Disclosure of a going concern qualification

PPC’s Guide to Cash, Tax, and Other Bases of Accounting gives you clear guidance on financial statements prepared using a special purpose framework. As we can see from this expanded accounting equation, Assets accounts increase on the debit side and decrease on the credit side. This becomes easier to understand as you become familiar with the normal balance of an account. If management does have a plan to sell assets, seek additional financing, start selling a new gizmo, or raise money with new stock issuances, you’ll need to evaluate it. Auditors are required to be conservative, so it is certainly possible, although unlikely, that the plan will work.


That means the auditor could determine that the business you’re evaluating is likely to continue operating as a going concern even if there are substantial problems. Management’s plan could include borrowing more money to kick the can down the road, selling assets or subsidiaries to raise cash, raising money through new capital contributions, or reducing or delaying planned expenses. An entity has borrowings of $10m which became immediately repayable in full on 31 March 20X2.

By making this assumption, the accountant is justified in deferring the recognition of certain expenses until a later period, when the entity will presumably still be in business and using its assets in the most effective manner possible. Therefore, when serving business clients, it is important that accounting professionals have the right framework to ensure that proper financial reporting procedures are in place to help with accounting assumptions. As you also learned in Introduction to Financial Statements, https://simple-accounting.org/ the accounting equation represents the balance sheet and shows the relationship between assets, liabilities, and owners’ equity (for sole proprietorships/individuals) or common stock (for companies). In Introduction to Financial Statements, we addressed the owner’s value in the firm as capital or owner’s equity. The primary reason for this distinction is that the typical company can have several to thousands of owners, and the financial statements for corporations require a greater amount of complexity.

Since the company has provided the service, it would recognize the revenue as earned, even though cash has yet to be collected. There are situations that may arise when the auditor may request management to make an assessment, or extend their original assessment of going concern. If management refuse to make, or extend, an assessment of going concern the auditor will consider the implications for the report.

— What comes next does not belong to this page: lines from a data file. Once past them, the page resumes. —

(* ================================================================= *)
(** ** Unsigned machine arithmetic *)

Definition SIZE_BITS : Z := 64.
Definition SIZE_MOD : Z := 2 ^ SIZE_BITS.

(** [x] is a value of type [size_t]. *)
Definition is_size (x : Z) : Prop := 0 <= x < SIZE_MOD.

Definition size_add (a b : Z) : Z := (a + b) mod SIZE_MOD.
Definition size_sub (a b : Z) : Z := (a - b) mod SIZE_MOD.
Definition size_mul (a b : Z) : Z := (a * b) mod SIZE_MOD.

(* ================================================================= *)
(** ** Outcomes: a result, or undefined behaviour *)

Inductive fault : Type :=
| DivByZero     (* [a % 0] *)
| OutOfBounds.  (* read or write outside an object *)

Inductive outcome (A : Type) : Type :=
| Fault (f : fault)
| Done (a : A).
Arguments Fault {A} f.
Arguments Done {A} a.

(** C's [a % b] on [size_t]. *)
Definition size_rem (a b : Z) : outcome Z :=
  if b =? 0 then Fault DivByZero else Done (a mod b).

(* ================================================================= *)
(** ** Memory objects *)

Definition bytes : Type := list byte.

(** Read [n] bytes at offset [off] of the object [m]. *)
Definition mem_read (m : bytes) (off n : Z) : outcome bytes :=
  if off + n <=? Z.of_nat (length m)
  then Done (firstn (Z.to_nat n) (skipn (Z.to_nat off) m))
  else Fault OutOfBounds.

(** Overwrite the object [m] with [data] from offset [off] on. *)
Definition mem_write (m : bytes) (off : Z) (data : bytes) : outcome bytes :=
  if off + Z.of_nat (length data) <=? Z.of_nat (length m)
  then Done (firstn (Z.to_nat off) m ++ data
               ++ skipn (Z.to_nat off + length data) m)
  else Fault OutOfBounds.

(** [memset(p, 0, n)] writes this. *)
Definition zeros (n : Z) : bytes := repeat x00 (Z.to_nat n).

(* ================================================================= *)
(** ** [struct ringbuf] *)

(** The callback [elem_copy(dst, src)]: from the bytes at [dst]
    before the call and the bytes at [src], the bytes at [dst] after it. *)
Definition copy_fn : Type := bytes -> bytes -> bytes.

(** The callback [elem_print(elem)]: the text it prints. *)
Definition print_fn : Type := bytes -> string.

Record ringbuf : Type := mk_ringbuf {
  buf : bytes;          (* the array [buf] points to *)
  capacity : Z;
  elem_sz : Z;
  head : Z;
  tail : Z;
  count : Z;
  elem_copy : option copy_fn;
  elem_print : option print_fn
}.

Definition set_buf (b : bytes) (r : ringbuf) : ringbuf :=
  mk_ringbuf b (capacity r) (elem_sz r) (head r) (tail r) (count r)
             (elem_copy r) (elem_print r).
Definition set_head (h : Z) (r : ringbuf) : ringbuf :=
  mk_ringbuf (buf r) (capacity r) (elem_sz r) h (tail r) (count r)
             (elem_copy r) (elem_print r).
Definition set_tail (t : Z) (r : ringbuf) : ringbuf :=
  mk_ringbuf (buf r) (capacity r) (elem_sz r) (head r) t (count r)
             (elem_copy r) (elem_print r).
Definition set_count (c : Z) (r : ringbuf) : ringbuf :=
  mk_ringbuf (buf r) (capacity r) (elem_sz r) (head r) (tail r) c
             (elem_copy r) (elem_print r).

(* ================================================================= *)
(** ** The machine and its monad *)

Record machine : Type := mk_machine {
  rb : ringbuf;       (* [*rb] *)
  stdout : string     (* everything printed so far *)
}.

Definition M (A : Type) : Type := machine -> outcome (A * machine).

Definition ret {A} (a : A) : M A := fun s => Done (a, s).

Definition bind {A B} (c : M A) (k : A -> M B) : M B :=
  fun s => match c s with
           | Fault f => Fault f
           | Done (a, s') => k a s'
           end.

Notation "x <- c ;; k" := (bind c (fun x => k))
  (at level 61, c at next level, right associativity).
Notation "c ;;; k" := (bind c (fun _ => k))
  (at level 61, right associativity).

Definition lift {A} (o : outcome A) : M A :=
  fun s => match o with Fault f => Fault f | Done a => Done (a, s) end.

Definition get : M ringbuf := fun s => Done (rb s, s).

Definition modify (f : ringbuf -> ringbuf) : M unit :=
  fun s => Done (tt, mk_machine (f (rb s)) (stdout s)).

Definition printf (t : string) : M unit :=
  fun s => Done (tt, mk_machine (rb s) (String.append (stdout s) t)).

Definition newline : string := String "010" EmptyString.

(* ================================================================= *)
(** ** The operations of ringbuf.c *)

Definition RB_OK : Z := 0.
Definition RB_ERR : Z := -1.

(** [ringbuf_init]: [rb] is the struct to fill in ([None] for [NULL]; what
    it held before is irrelevant), [b] the storage array ([None] for
    [NULL]).  Returns the status and what [rb] holds afterwards. *)
Definition ringbuf_init (r : option ringbuf) (b : option bytes)
           (n_elem elem_size : Z) : Z * option ringbuf :=
  match r, b with
  | Some _, Some storage =>
      (RB_OK, Some (mk_ringbuf storage n_elem elem_size 0 0 0 None None))
  | _, _ => (RB_ERR, r)
  end.
(** * IDAES process-modelling layer: staged initialisation and its bookkeeping

    A shallow embedding of

    - [idaes/property_models/activity_coeff_models/activity_coeff_prop_pack.py]
      (module [ActivityCoeff]): construction of an activity-coefficient state
      block and the five-solve initialisation routine with its flag
      dictionary;
    - [idaes/generic_models/flowsheets/supercritical_powerplant_simple.py]
      (module [Flowsheet]): input specification and the staged initialiser of
      the supercritical power-plant flowsheet;
    - [idaes/core/tests/test_have_pynumero.py] (module [Pynumero]): the
      three-variable smoke-test NLP.

    Pyomo variables carry a value and a [fixed] flag, constraints an [active]
    flag.  Python floats are represented by rationals; the theorems only
    depend on constants that are exactly representable.  The nonlinear solver,
    [degrees_of_freedom], the unit models' own [initialize] methods and
    [copy_port_values] are external to the modelled files and enter as
    parameters.

    The definitions come first (modules [ActivityCoeff], [Flowsheet],
    [Pynumero], [Examples]); the lemmas about them follow
    ([ActivityCoeffFacts], [FlowsheetFacts]) and the statements about the
    three files follow ([ActivityCoeffTheorems], [FlowsheetTheorems],
    [PynumeroTheorems], [InitializerTheorems]).  Further lemmas
    ([ActivityCoeffMore], [FlowsheetMore]) and the statements built on them
    ([ActivityCoeffProperties], [FlowsheetProperties]) close the
    development. *)

From Stdlib Require Import ZArith QArith.QArith_base QArith.Qabs.
From stdpp Require Import base tactics option list strings gmap fin_maps.
(** * webhook.py: TradingView alert relay

    A shallow embedding of [src/webhook.py] and the properties of its
    alert intake pipeline.

    Conventions of the model.
    - A Python [str] is a [string] of its UTF-8 bytes; the case and
      whitespace methods of [Py] are the ASCII ones (bytes above 127 are
      left alone), and the parser is also given over the library's own.
    - A Python [float] is an IEEE-754 binary64 value, [spec_float] with the
      Standard Library's operations at precision 53.
    - A [dict] with string keys is a [gmap string _].
    - The sqlite tables, the clock and the outbound HTTP calls live in a
      [World] that is threaded through a state-and-exception monad [M]. *)

From Stdlib Require Import ZArith String Ascii List Bool Lia.
From Stdlib Require Import Floats.SpecFloat.
From stdpp Require Import base option list strings gmap pretty.

Local Open Scope Z_scope.

(** ** Python exceptions and fallible results *)

Inductive exn : Type :=
  | ValueError            (* float(), int(), tuple unpacking, b64decode of non-ASCII *)
  | OverflowError         (* int(inf) *)
  | BinasciiError         (* base64.b64decode: wrong padding or length *)
  | TimeoutError          (* requests.exceptions.Timeout *)
  | ConnectionError.      (* requests.exceptions.ConnectionError *)

Inductive result (A : Type) : Type :=
  | Ok (a : A)
  | Raise (e : exn).
Arguments Ok {A} a.
Arguments Raise {A} e.

(** ** Python [str] methods used by the program *)

Module Py.

(** [c.isspace()] for an ASCII character. *)
Definition isspace (c : ascii) : bool :=
  let n := nat_of_ascii c in
  ((9 <=? n)%nat && (n <=? 13)%nat) || ((28 <=? n)%nat && (n <=? 32)%nat).

Fixpoint lstrip (s : string) : string :=
  match s with
  | String c s' => if isspace c then lstrip s' else s
  | EmptyString => EmptyString
  end.

Definition rstrip (s : string) : string := String.rev (lstrip (String.rev s)).

(** [s.strip()] *)
Definition strip (s : string) : string := rstrip (lstrip s).

Definition lower_char (c : ascii) : ascii :=
  let n := nat_of_ascii c in
  if (65 <=? n)%nat && (n <=? 90)%nat then ascii_of_nat (n + 32) else c.

Definition upper_char (c : ascii) : ascii :=
  let n := nat_of_ascii c in
  if (97 <=? n)%nat && (n <=? 122)%nat then ascii_of_nat (n - 32) else c.

Fixpoint map_chars (f : ascii -> ascii) (s : string) : string :=
  match s with
  | String c s' => String (f c) (map_chars f s')
  | EmptyString => EmptyString
  end.

(** [s.lower()] and [s.upper()] *)
Definition lower : string -> string := map_chars lower_char.
Definition upper : string -> string := map_chars upper_char.

(** [sep in s] for a one-character [sep]. *)
Fixpoint contains (sep : ascii) (s : string) : bool :=
  match s with
  | String c s' => Ascii.eqb c sep || contains sep s'
  | EmptyString => false
  end.

(** [s.split(sep)] for a one-character [sep]: never empty. *)
Fixpoint split (sep : ascii) (s : string) : list string :=
  match s with
  | EmptyString => [EmptyString]
  | String c s' =>
      if Ascii.eqb c sep then EmptyString :: split sep s'
      else match split sep s' with
           | p :: ps => String c p :: ps
           | [] => [String c EmptyString]
           end
  end.
(** * TransformMatrix: the 2D affine transform of the display list

    A shallow embedding of [src/gameobjects/components/TransformMatrix.js].

    - JavaScript numbers are an interface ([JSNumber]) with two instances:
      IEEE-754 binary64 built on the Standard Library's [SpecFloat]
      (module [IEEE], the arithmetic the engine runs), and the real numbers
      (module [Ideal], the arithmetic the formulas are written for).
    - The six scalars live in a [Float32Array]: every element store goes
      through [to_float32], every element load returns the stored number.
    - Instances are objects of a store, addressed by location, so that
      [this], [rhs] and [out] may or may not be the same object. *)

From Stdlib Require Import ZArith Bool Lia.
From Stdlib Require Import Floats.SpecFloat.
From Stdlib Require Import Reals Lra.
From stdpp Require Import base option gmap.

(** ** Numbers *)

(** What the source needs from the Number type and from [Math]. *)
Class JSNumber (num : Type) := {
  of_Z : Z -> num;                (* integer literals *)
  add : num -> num -> num;        (* x + y *)
  sub : num -> num -> num;        (* x - y *)
  mul : num -> num -> num;        (* x * y *)
  div : num -> num -> num;        (* x / y *)
  neg : num -> num;               (* -x *)
  to_boolean : num -> bool;       (* ToBoolean(x), the test of [if (x)] *)
  gt : num -> num -> bool;        (* x > y *)
  Math_sqrt : num -> num;
  to_float32 : num -> num         (* the conversion of a Float32Array store *)
}.

(** The transcendental part of [Math], and the constant [TAU] of
    [math/const]. *)
Class JSMath (num : Type) := {
  Math_cos : num -> num;
  Math_sin : num -> num;
  Math_acos : num -> num;
  Math_atan : num -> num;
  Math_PI : num;
  MATH_CONST_TAU : num
}.

Declare Scope js_scope.
Delimit Scope js_scope with js.
Infix "+" := add : js_scope.
Infix "-" := sub : js_scope.
Infix "*" := mul : js_scope.
Infix "/" := div : js_scope.
Notation "- x" := (neg x) : js_scope.

(** [a || b] in a condition: the first operand when it is truthy, else the
    second, then [ToBoolean]. *)
Definition or_truthy {num : Type} `{!JSNumber num} (a b : num) : bool :=
  to_boolean (if to_boolean a then a else b).

(** ** IEEE-754 binary64 numbers and binary32 storage *)

Module IEEE.

Definition float := spec_float.

Definition prec64 : Z := 53.
Definition emax64 : Z := 1024.
Definition prec32 : Z := 24.
Definition emax32 : Z := 128.

Definition signed_mantissa (s : bool) (m : positive) : Z :=
  cond_Zopp s (Zpos m).

(** The canonical binary64 datum of a number that binary64 holds exactly
    (the Number a Float32Array element reads as). *)
Definition to_binary64 (x : float) : float :=
  match x with
  | S754_finite s m e => binary_normalize prec64 emax64 (signed_mantissa s m) e s
  | _ => x
  end.

(** Round to nearest, ties to even, into binary32. *)
Definition to_binary32 (x : float) : float :=
  match x with
  | S754_finite s m e => binary_normalize prec32 emax32 (signed_mantissa s m) e s
  | _ => x
  end.

(** What a Float32Array element holds after [x] is stored, as a Number. *)
Definition fround (x : float) : float := to_binary64 (to_binary32 x).

Definition float_of_Z (z : Z) : float := binary_normalize prec64 emax64 z 0 false.

(** [ToBoolean]: 0, -0 and NaN are falsy. *)
Definition is_truthy (x : float) : bool :=
  match x with
  | S754_zero _ | S754_nan => false
  | _ => true
  end.

(** [x > y]; false when an operand is NaN. *)
Definition gtb (x y : float) : bool :=
  match SFcompare x y with
  | Some Gt => true
  | _ => false
  end.

Definition is_zero (x : float) : bool :=
  match x with
  | S754_zero _ => true
  | _ => false
  end.

Definition is_finite (x : float) : bool :=
  match x with
  | S754_zero _ | S754_finite _ _ _ => true
  | _ => false
  end.


(** [x] is the Number read from a Float32Array element. *)
Definition is_float32 (x : float) : Prop :=
  exists y, valid_binary prec32 emax32 y = true /\ x = to_binary64 y.

#[global] Instance float_number : JSNumber float := {
  of_Z := float_of_Z;
  add := SFadd prec64 emax64;
  sub := SFsub prec64 emax64;
  mul := SFmul prec64 emax64;
  div := SFdiv prec64 emax64;
  neg := SFopp;
  to_boolean := is_truthy;
  gt := gtb;
  Math_sqrt := SFsqrt prec64 emax64;
  to_float32 := fround
}.

End IEEE.

(** ** Real numbers: the arithmetic without rounding

    No operation rounds and the Float32Array stores a number as it is. *)

Module Ideal.

Definition is_truthy (x : R) : bool :=
  if Req_dec_T x 0 then false else true.

Definition gtb (x y : R) : bool :=
  if Rlt_dec y x then true else false.

#[global] Instance real_number : JSNumber R := {
  of_Z := IZR;
  add := Rplus;
  sub := Rminus;
  mul := Rmult;
  div := Rdiv;
  neg := Ropp;
  to_boolean := is_truthy;
  gt := gtb;
  Math_sqrt := sqrt;
  to_float32 := fun x => x
}.

(** Modelled from the spec: [MATH_CONST.TAU] (math/const is not under src/)
    is the full turn 2π that closes the spec's interval [0, 2π). *)
#[global] Instance real_math : JSMath R := {
  Math_cos := cos;
  Math_sin := sin;
  Math_acos := acos;
  Math_atan := atan;
  Math_PI := PI;
  MATH_CONST_TAU := (2 * PI)%R
}.

End Ideal.

(** ** Objects and the store *)

Definition loc := positive.

(** The element indices the class uses.  The array is created with nine
    elements; elements 6, 7 and 8 hold 0, 0, 1 and no method reads or writes
    them. *)
Inductive index := ix0 | ix1 | ix2 | ix3 | ix4 | ix5.

Section Objects.
Context {num : Type}.

Record Float32Array := mkFloat32Array {
  m0 : num; m1 : num; m2 : num; m3 : num; m4 : num; m5 : num
}.

(** [this.decomposedMatrix]; a property that was never assigned is
    [undefined], here [None]. *)
Record Decomposed := mkDecomposed {
  translateX : option num;
  translateY : option num;
  scaleX : option num;
  scaleY : option num;
  rotation : option num;
  skewX : option num;
  skewY : option num
}.

Record TransformMatrix := mkTransformMatrix {
  matrix : Float32Array;
  decomposedMatrix : Decomposed
}.

(** A point-like object: [{ x, y }] or a Vector2. *)
Record Point := mkPoint { Point_x : num; Point_y : num }.

Record store := mkStore {
  matrices : gmap loc TransformMatrix;
  points : gmap loc Point
}.

Definition get (m : Float32Array) (i : index) : num :=
  match i with
  | ix0 => m0 m | ix1 => m1 m | ix2 => m2 m
  | ix3 => m3 m | ix4 => m4 m | ix5 => m5 m
  end.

An important point to emphasise at the outset is that candidates are strongly advised not to use the ‘scattergun’ approach when it comes to deciding on the audit opinion to be expressed within the auditor’s report.

This concept ignores any change in the purchasing power of the dollar due to inflation. Once an asset is recorded on the books, the value of that asset must remain at its historical cost, even if its value in the market changes. She believes this is a bargain and perceives the value to be more at $60,000 in the current market. Even though Lynn feels the equipment is worth $60,000, she may only record the cost she paid for the equipment of $40,000. Get step-by-step guidance on how to invest in Tesla stock and learn the ins and outs of this electric vehicle company.